A musical genre forever outside the lines
With a claim on artists from Jimmie Rodgers to Jason Isbell, Americana can be hard to define, but you know it when you hear it. John Milward’s Americanaland is filled with the enduring performers and vivid stories that are at the heart of Americana. At base a hybrid of rock and country, Americana is also infused with folk, blues, R&B, bluegrass, and other types of roots music. Performers like Bob Dylan, Johnny Cash, Ray Charles, and Gram Parsons used these ingredients to create influential music that took well-established genres down exciting new roads. The name Americana was coined in the 1990s to describe similarly inclined artists like Emmylou Harris, Steve Earle, and Wilco. Today, Brandi Carlile and I’m With Her are among the musicians carrying the genre into the twenty-first century.
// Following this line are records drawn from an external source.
Definition served (self : AuthMethods) : list AuthMethod :=
  List.filter (fun m =>
    match m with
    | MachineTokens => machine_tokens_served self
    | HumanLogin => human_login_served self
    | Keypair | HmacWebhooks => true
    end) (List.filter (permits self) ALL).

Definition can_authenticate_a_caller (self : AuthMethods) : bool :=
  existsb (permits self) [Keypair; MachineTokens].

Fixpoint resolve_names (names : list text) (permitted : list AuthMethod) : result (list AuthMethod) ConfigError :=
  match names with
  | [] => Ok permitted
  | name :: rest =>
      match parse name with
      | None => Err (UnknownAuthMethod name)
      | Some m =>
          if bool_decide (m ∈ permitted) then Err (DuplicateAuthMethod m)
          else resolve_names rest (m :: permitted)
      end
  end.

Definition resolve (methods : option (list text)) : result AuthMethods ConfigError :=
  match methods with
  | None => Ok (mkMethods ALL false false false)
  | Some [] => Err NoAuthMethods
  | Some names =>
      let? permitted := resolve_names names [] in
      let methods := mkMethods permitted true false false in
      if negb (can_authenticate_a_caller methods) then Err NoWayIn else Ok methods
  end.

Definition with_blocks (self : AuthMethods) (op_present human_login_present : bool)
  : result AuthMethods ConfigError :=
  let tokens := permits self MachineTokens in
  let human := permits self HumanLogin in
  if negb human && human_login_present then Err (AuthMethodDisabled [HumanLogin] (lit "human_login"))
  else if negb tokens && negb human && op_present then
    Err (AuthMethodDisabled [MachineTokens; HumanLogin] (lit "op"))
  else if tokens && explicit self && negb op_present then
    Err (AuthMethodNotConfigured MachineTokens (lit "op"))
  else if human && explicit self && negb human_login_present then
    Err (AuthMethodNotConfigured HumanLogin (lit "human_login"))
  else if human_login_present && negb op_present then
    Err (AuthMethodNotConfigured HumanLogin (lit "op"))
  else Ok (mkMethods (permitted self) (explicit self) op_present human_login_present).

(** ** sms-auth gate.rs: who asks for a command that needs a method *)
Inductive Gate := Served | NotServed (reason : text).

Definition machine_tokens_gate (m : AuthMethods) : Gate :=
  if machine_tokens_served m then Served
  else if permits m MachineTokens then NotServed (lit "no op: block in the configuration")
  else NotServed (lit "auth.methods does not permit machine_tokens").

Definition provider_gate (m : AuthMethods) : Gate :=
  if op_served m then Served
  else if negb (permits m MachineTokens) && negb (permits m HumanLogin)
  then NotServed (lit "auth.methods permits neither machine_tokens nor human_login")
  else NotServed (lit "no op: block in the configuration").

Definition human_login_gate (m : AuthMethods) : Gate :=
  if human_login_served m then Served
  else if negb (permits m HumanLogin) then NotServed (lit "auth.methods does not permit human_login")
  else NotServed (lit "no human_login: block in the configuration").

Definition require (g : Gate) : result unit text :=
  match g with Served => Ok tt | NotServed reason => Err reason end.

(** ** Facts *)
Lemma with_blocks_ok self op human m : with_blocks self op human = Ok m ->
  m = mkMethods (permitted self) (explicit self) op human /\
  (human = true -> permits self HumanLogin = true /\ op = true) /\
  (op = true -> permits self MachineTokens = true \/ permits self HumanLogin = true) /\
  (explicit self = true -> permits self MachineTokens = true -> op = true) /\
  (explicit self = true -> permits self HumanLogin = true -> human = true).
Proof.
  unfold with_blocks.
  destruct (permits self HumanLogin), (permits self MachineTokens), (explicit self), op, human;
    cbn; intros [=]; subst; intuition congruence.
Qed.

Lemma resolve_names_nodup names acc ms : resolve_names names acc = Ok ms -> NoDup acc -> NoDup ms.
Proof.
  revert acc. induction names as [|n r IH]; intros acc; cbn [resolve_names]; [by intros [= <-]|].
  destruct (parse n) as [m|]; [|done]. case_bool_decide as Hm; [done|]. intros Hr Hn.
  eapply IH; [exact Hr|]. constructor; [exact Hm | exact Hn].
Qed.

Lemma all_methods x : x ∈ ALL.
Proof. unfold ALL. rewrite !elem_of_cons. destruct x; tauto. Qed.

Lemma served_spec m x : x ∈ served m <-> x ∈ permitted m /\
  (x = MachineTokens -> op_block m = true) /\
  (x = HumanLogin -> human_login_block m = true /\ op_block m = true).
Proof.
  unfold served. rewrite !list_elem_of_In, !filter_In, <- !list_elem_of_In.
  unfold machine_tokens_served, human_login_served, permits. rewrite bool_decide_eq_true.
  pose proof (all_methods x). destruct x; rewrite ?andb_true_iff, ?bool_decide_eq_true; intuition congruence.
Qed.

(** A configuration that starts: every method written down is served, none is
    served that was not permitted, the keys of a method are refused where it is
    not permitted, and a caller of the API has a way in. *)
Theorem configuration_serves names op human self m :
  resolve names = Ok self -> with_blocks self op human = Ok m ->
  (forall x, explicit m = true -> (x ∈ permitted m <-> x ∈ served m)) /\
  (forall x, x ∈ served m -> x ∈ permitted m) /\
  (human = true -> HumanLogin ∈ served m) /\
  (Keypair ∈ served m \/ MachineTokens ∈ served m) /\ NoDup (permitted m).
Proof.
  intros Hres Hb. apply with_blocks_ok in Hb as (-> & Hh & _ & Ht & Hl). cbn [explicit permitted].
  unfold permits in Hh, Ht, Hl. rewrite !bool_decide_eq_true in Hh, Ht, Hl.
  set (m := mkMethods _ _ _ _).
  pose proof (served_spec m) as Hserved. cbn [m permitted op_block human_login_block] in Hserved.
  split_and!.
  - intros x He. rewrite Hserved. split; [|tauto]. intros Hx. split; [done|].
    split; intros ->; [by apply Ht|]. assert (human = true) as Hhu by (by apply Hl).
    split; [done | by apply Hh].
  - intros x. rewrite Hserved. tauto.
  - intros Hx. apply Hserved. destruct (Hh Hx) as [Hp Ho]. by split_and!.
  - assert (Keypair ∈ permitted self \/ MachineTokens ∈ permitted self /\ explicit self = true) as [Hk|[Hk He]].
    { revert Hres. unfold resolve. destruct names as [[|n r]|]; [done| |intros [= <-]; left; cbn; left].
      destruct (resolve_names _ _) as [ms|]; [|done]. cbn [rbind].
      unfold can_authenticate_a_caller. cbn [existsb]. unfold permits. cbn [permitted].
      case_bool_decide; [intros [= <-]; by left|]. case_bool_decide; [intros [= <-]; by right | done]. }
    + left. apply Hserved. by split_and!.
    + right. apply Hserved. split; [done|]. split; [intros _; by apply Ht | done].
  - revert Hres. unfold resolve. destruct names as [[|n r]|]; [done| |intros [= <-]].
    + destruct (resolve_names _ _) as [ms|] eqn:E; [|done]. cbn [rbind]. destruct (negb _); [done|].
      intros [= <-]. eapply resolve_names_nodup; [exact E | constructor].
    + apply (bool_decide_unpack _). vm_compute. exact I.
Qed.

End Methods.

(** ** sms-auth op.rs: the grants that are served *)
Definition CLIENT_CREDENTIALS : text := lit "client_credentials".
Definition AUTHORIZATION_CODE : text := lit "authorization_code".

Record ServedGrants := mkServedGrants {
  sg_machine_tokens : bool;
  sg_human_login : bool }.

Definition served_from_methods (m : Methods.AuthMethods) : ServedGrants :=
  mkServedGrants (Methods.machine_tokens_served m) (Methods.human_login_served m).

Definition grant_types (s : ServedGrants) : list text :=
  (if sg_machine_tokens s then [CLIENT_CREDENTIALS] else [])
  ++ (if sg_human_login s then [AUTHORIZATION_CODE] else []).

Definition serves_grant (s : ServedGrants) (grant_type : text) : bool := bool_decide (grant_type ∈ grant_types s).

(** ** The layers of [POST /token] *)
Definition MAX_TOKEN_BODY_BYTES : Z := 64 * 1024.

(** [to_bytes]: [None] is a body that broke off or is larger than the limit. *)
Definition to_bytes (body : option (list Z)) (limit : Z) : option (list Z) :=
  match body with
  | Some bytes => if Z.of_nat (length bytes) <=? limit then Some bytes else None
  | None => None
  end.

(** The decisions of the limiter's store. *)
Inductive RateLimitDecision := Allowed | Throttled (retry_after_secs : Z).

(** What a layer does with a request: hand on a body, or answer. *)
Inductive Layered := Next (body : list Z) | Answer (status : Z) (error : text).

Section Layers.

(** [form_urlencoded::parse]. *)
Variable form_parse : list Z -> list (text * text).
Context `{M : MacLib}.

Definition fields_named (bytes : list Z) (name : text) : list text :=
  snd <$> List.filter (fun kv => bool_decide (kv.1 = name)) (form_parse bytes).

(** grant_gate.rs; [Err] is its [Malformed]. *)
Definition grant_type (body : list Z) : result (option text) unit :=
  match fields_named body (lit "grant_type") with
  | [] => Ok None
  | [value] => Ok (if bool_decide (value = []) then None else Some value)
  | _ :: _ :: _ => Err tt
  end.

Definition enforce_served_grants (served : ServedGrants) (body : option (list Z)) : Layered :=
  match to_bytes body MAX_TOKEN_BODY_BYTES with
  | None => Answer 400 (lit "invalid_request")
  | Some bytes =>
      match grant_type bytes with
      | Ok (Some grant) =>
          if serves_grant served grant then Next bytes else Answer 400 (lit "unsupported_grant_type")
      | Ok None | Err _ => Answer 400 (lit "invalid_request")
      end
  end.

(** token_rate_limit.rs *)
Inductive Field := Absent | OneField (value : text) | Repeated.

Definition form_field (bytes : list Z) (name : text) : Field :=
  match fields_named bytes name with
  | [] => Absent
  | [first] => if bool_decide (first = []) then Absent else OneField first
  | _ :: _ :: _ => Repeated
  end.

Definition client_id_from_form_body (bytes : list Z) : option text :=
  match fields_named bytes (lit "client_id") with
  | [] => None
  | first :: _ => if bool_decide (first = []) then None else Some first
  end.

Definition hex_sha256 (s : text) : text := hex_encode (sha256 (as_bytes s)).

Definition limit_key (bytes : list Z) : text :=
  let by_client :=
    match client_id_from_form_body bytes with
    | None => lit "no-client-id"
    | Some client_id => lit "client:" ++ client_id
    end in
  match form_field bytes (lit "grant_type") with
  | OneField grant =>
      if bool_decide (grant = AUTHORIZATION_CODE) then
        match form_field bytes (lit "code") with
        | OneField code => lit "code:" ++ hex_sha256 code
        | Absent => lit "authorization-code:no-code"
        | Repeated => lit "authorization-code:repeated-code"
        end
      else by_client
  | Absent | Repeated => by_client
  end.

(** The answer of the store to the key it is charged with is [consume]; a store
    error is answered with its own status. *)
Definition enforce_token_client_rate_limit (consume : text -> result RateLimitDecision Z)
  (body : option (list Z)) : Layered :=
  let '(key, rebuilt_body) :=
    match to_bytes body MAX_TOKEN_BODY_BYTES with
    | Some bytes => (limit_key bytes, bytes)
    | None => (lit "oversized-or-unreadable-body", [])
    end in
  match consume key with
  | Ok Allowed => Next rebuilt_body
  | Ok (Throttled _) => Answer 429 (lit "rate limit exceeded")
  | Err status => Answer status []
  end.

(** op.rs: the layer added last runs first. *)
Definition token_route (served : ServedGrants) (consume : text -> result RateLimitDecision Z)
  (body : option (list Z)) : Layered :=
  match enforce_served_grants served body with
  | Next bytes => enforce_token_client_rate_limit consume (Some bytes)
  | answer => answer
  end.

(** The key a request of a grant should be charged to. *)
Definition charged (grant : text) (bytes : list Z) : text :=
  if bool_decide (grant = AUTHORIZATION_CODE) then
    match fields_named bytes (lit "code") with
    | [code] => if bool_decide (code = []) then lit "authorization-code:no-code"
                else lit "code:" ++ hex_sha256 code
    | [] => lit "authorization-code:no-code"
    | _ => lit "authorization-code:repeated-code"
    end
  else
    match fields_named bytes (lit "client_id") with
    | [] | [] :: _ => lit "no-client-id"
    | first :: _ => lit "client:" ++ first
    end.

Lemma limit_key_charged bytes grant :
  fields_named bytes (lit "grant_type") = [grant] -> grant <> [] ->
  limit_key bytes = charged grant bytes.
Proof.
  intros Hg Hne. unfold limit_key, form_field at 1. rewrite Hg, (bool_decide_eq_false_2 _ Hne).
  unfold charged, form_field, client_id_from_form_body.
  destruct (bool_decide (grant = AUTHORIZATION_CODE)).
  - destruct (fields_named bytes (lit "code")) as [|c [|? ?]]; [done | by case_bool_decide | done].
  - destruct (fields_named bytes (lit "client_id")) as [|[|x c] r]; done.
Qed.

Lemma serves_grant_spec m grant : serves_grant (served_from_methods m) grant = true <->
  (grant = CLIENT_CREDENTIALS /\ Methods.machine_tokens_served m = true) \/
  (grant = AUTHORIZATION_CODE /\ Methods.human_login_served m = true).
Proof.
  unfold serves_grant, grant_types, served_from_methods. rewrite bool_decide_eq_true.
  cbn [sg_machine_tokens sg_human_login].
  destruct (Methods.machine_tokens_served m), (Methods.human_login_served m); cbn [app];
    rewrite ?elem_of_cons, ?elem_of_nil; intuition congruence.
Qed.

Lemma grants_next served body bytes : enforce_served_grants served body = Next bytes ->
  body = Some bytes /\ Z.of_nat (length bytes) <= MAX_TOKEN_BODY_BYTES /\
  exists grant, fields_named bytes (lit "grant_type") = [grant] /\ grant <> [] /\
    serves_grant served grant = true.
Proof.
  unfold enforce_served_grants, to_bytes. destruct body as [b|]; [|done].
  destruct (Z.leb_spec (Z.of_nat (length b)) MAX_TOKEN_BODY_BYTES); [|done].
  unfold grant_type. destruct (fields_named b _) as [|g [|? ?]] eqn:Eg; [done| |done].
  destruct (bool_decide (g = [])) eqn:Eb; [done|]. apply bool_decide_eq_false in Eb.
  destruct (serves_grant served g) eqn:Es; [|done]. intros [= <-]. split_and!; [done..|]. by exists g.
Qed.
(* ===== verification/Oidc.v ===== *)
(** * Single sign-on: configuration, ID tokens, policy

    sms-auth/src/sso: config.rs (the broker's settings and which URLs it will
    talk to), error.rs (the refusals), id_token.rs (the verification of an ID
    token against one key) and policy.rs (who is admitted).

    The url and jsonwebtoken crates, base64 and serde_json are parameters. *)

From S2P Require Import Prelude Sql Db Webhook Adapter AwsProvider OrangeProvider.

(** ** error.rs *)
Module Sso.

Inductive Refusal :=
| IdTokenMalformed | AlgorithmNotAllowed | MissingKeyId | UnknownKeyId | KeyUnsuitable
| SignatureInvalid | IssuerMismatch | AudienceMismatch | AuthorizedPartyMismatch | Expired
| NotYetValid | IssuedInFuture | MissingClaim | NonceMismatch | MfaNotSatisfied
| NotInRequiredGroup | UserInactive | EmailMissing | EmailUnverified | EmailReserved
| EmailInUse | UpstreamDenied | NoSuchTransaction | NoCode.
(* ===== verification/SsoProvider.v ===== *)
(** * Single sign-on: talking to the identity provider (sso/provider.rs)

    The discovery document and the signing keys are cached and refreshed by one
    task at a time; a code is exchanged for an ID token, which is verified
    against a key of the provider.  The caches and the two flight locks are the
    fields of the broker; instants and lifetimes are in nanoseconds. *)

From S2P Require Import Prelude Schema ApiSchema Errors Sql Db DbLogic DbReads DbRef.
From S2P Require Import Webhook Adapter AwsProvider OrangeProvider TokenDoor Oidc Door SsoStore.

Module SsoProvider.

Definition MAX_BODY_BYTES : Z := 1024 * 1024.
Definition METADATA_TTL : Z := 3600 * NANOS_PER_SEC.
Definition JWKS_TTL : Z := 3600 * NANOS_PER_SEC.

Record Discovery := mkDiscovery {
  d_issuer : text;
  d_authorization_endpoint : text;
  d_token_endpoint : text;
  d_jwks_uri : text;
  d_token_endpoint_auth_methods_supported : option (list text);
  d_code_challenge_methods_supported : option (list text) }.

Definition unavailable (what : text) : Sso.SsoError := Sso.Unavailable what.

(** [read_limited]: chunk by chunk, never more than the limit. *)
Fixpoint read_chunks (body : list Z) (chunks : list (list Z)) (broken : option text)
  : result (list Z) Sso.SsoError :=
  match chunks with
  | [] => match broken with
          | Some _ => Err (unavailable (lit "reading an upstream response failed"))
          | None => Ok body
          end
  | chunk :: rest =>
      if MAX_BODY_BYTES <? Z.of_nat (length body) + Z.of_nat (length chunk) then
        Err (unavailable (lit "an upstream response was too large"))
      else read_chunks (body ++ chunk) rest broken
  end.

Definition read_limited (response : Response) : result (list Z) Sso.SsoError :=
  read_chunks [] (rs_chunks response) (rs_broken response).

(** serde's readers of the two documents, the encoders of base64 and of forms,
    and the bytes of a random token. *)
Class BrokerLib `{T : Sso.TokenLib} := {
  decode_discovery : list Z -> option Discovery;
  jwk_of_json : Json -> option Sso.Jwk;
  base64url_encode : list Z -> text;
  base64_encode : text -> text;
  byte_serialize : text -> text }.

Section Provider.

Context `{E : CratestackErrors} `{O : OpLib} `{M : MacLib} `{R : ReqwestLib} `{U : !Sso.UrlHosts}.
Context `{T : Sso.TokenLib} `{BL : !BrokerLib}.

Record Metadata := mkMetadata {
  authorization_endpoint : url;
  token_endpoint : url;
  jwks_uri : url }.

Record CachedMetadata := mkCached {
  cm_metadata : Metadata;
  cm_fetched : Z }.

Record JwksCache := mkJwksCache {
  keys : list Sso.Jwk;
  fetched : option Z }.

Definition find_cached (cache : JwksCache) (kid : text) : option Sso.Jwk :=
  List.find (fun key => bool_decide (Sso.key_id key = Some kid)) (keys cache).

(** [Inner]: the two caches and the two flights. *)
Record Fields := mkFields {
  f_metadata : option CachedMetadata;
  f_jwks : JwksCache;
  f_metadata_flight : bool;
  f_jwks_flight : bool }.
Essential and engaging, Americanaland chronicles the evolution and resonance of this ever-changing amalgam of American music.
My thoughts on Americanaland…
I have always loved music – growing up, my tastes were varied – a bit of pop, a bit of rock, a bit of folk, and a lot of alternative. They never included country music, at least until I moved to the states in the early ’90’s. Then, the friends I made were very into the ‘sassy female’ variety and I got hooked. Slowly, though my tastes have changed (even if I still lean towards female singers) into what is called Americana. Which is why I was really excited to read Americanaland so I could figure out just where this real mix of styles came from.
And find out I did, going right back to the beginning with the Carter family before taking a bit of a roller-coaster journey through where the music went next. I say roller-coaster because that is how I felt reading this book. It was fast. Not as in a quick read, but as in the pace of the writing. It was relentless, through names, places, and songs at me before I really had chance to process what I was actually reading.
Even now I’ve finished, I’m not sure how I feel about this. Exhausted? Exhilarated? Overwhelmed by how many artists I now feel the urge to listen to (there’ll be a playlist on Spotify soon I’m sure)? All of these things. It reminded me of reading Roots, Radicals, and Rockers by Billy Bragg a few years ago. I felt the passion of the author and it carried me along, meaning I enjoyed the book too. But at the same time, it was all a bit too much. I felt like I didn’t know enough.
So, if you love Americana and know a bit more about it than I did when I started this book, I would say it is definitely for you. If you are at the start of your journey – maybe go for something else first (or maybe read a few magazine articles). 3.5/5 stars.
Please note: I received a copy of this book in return for a fair and honest review. All thoughts, feelings, and opinions are my own.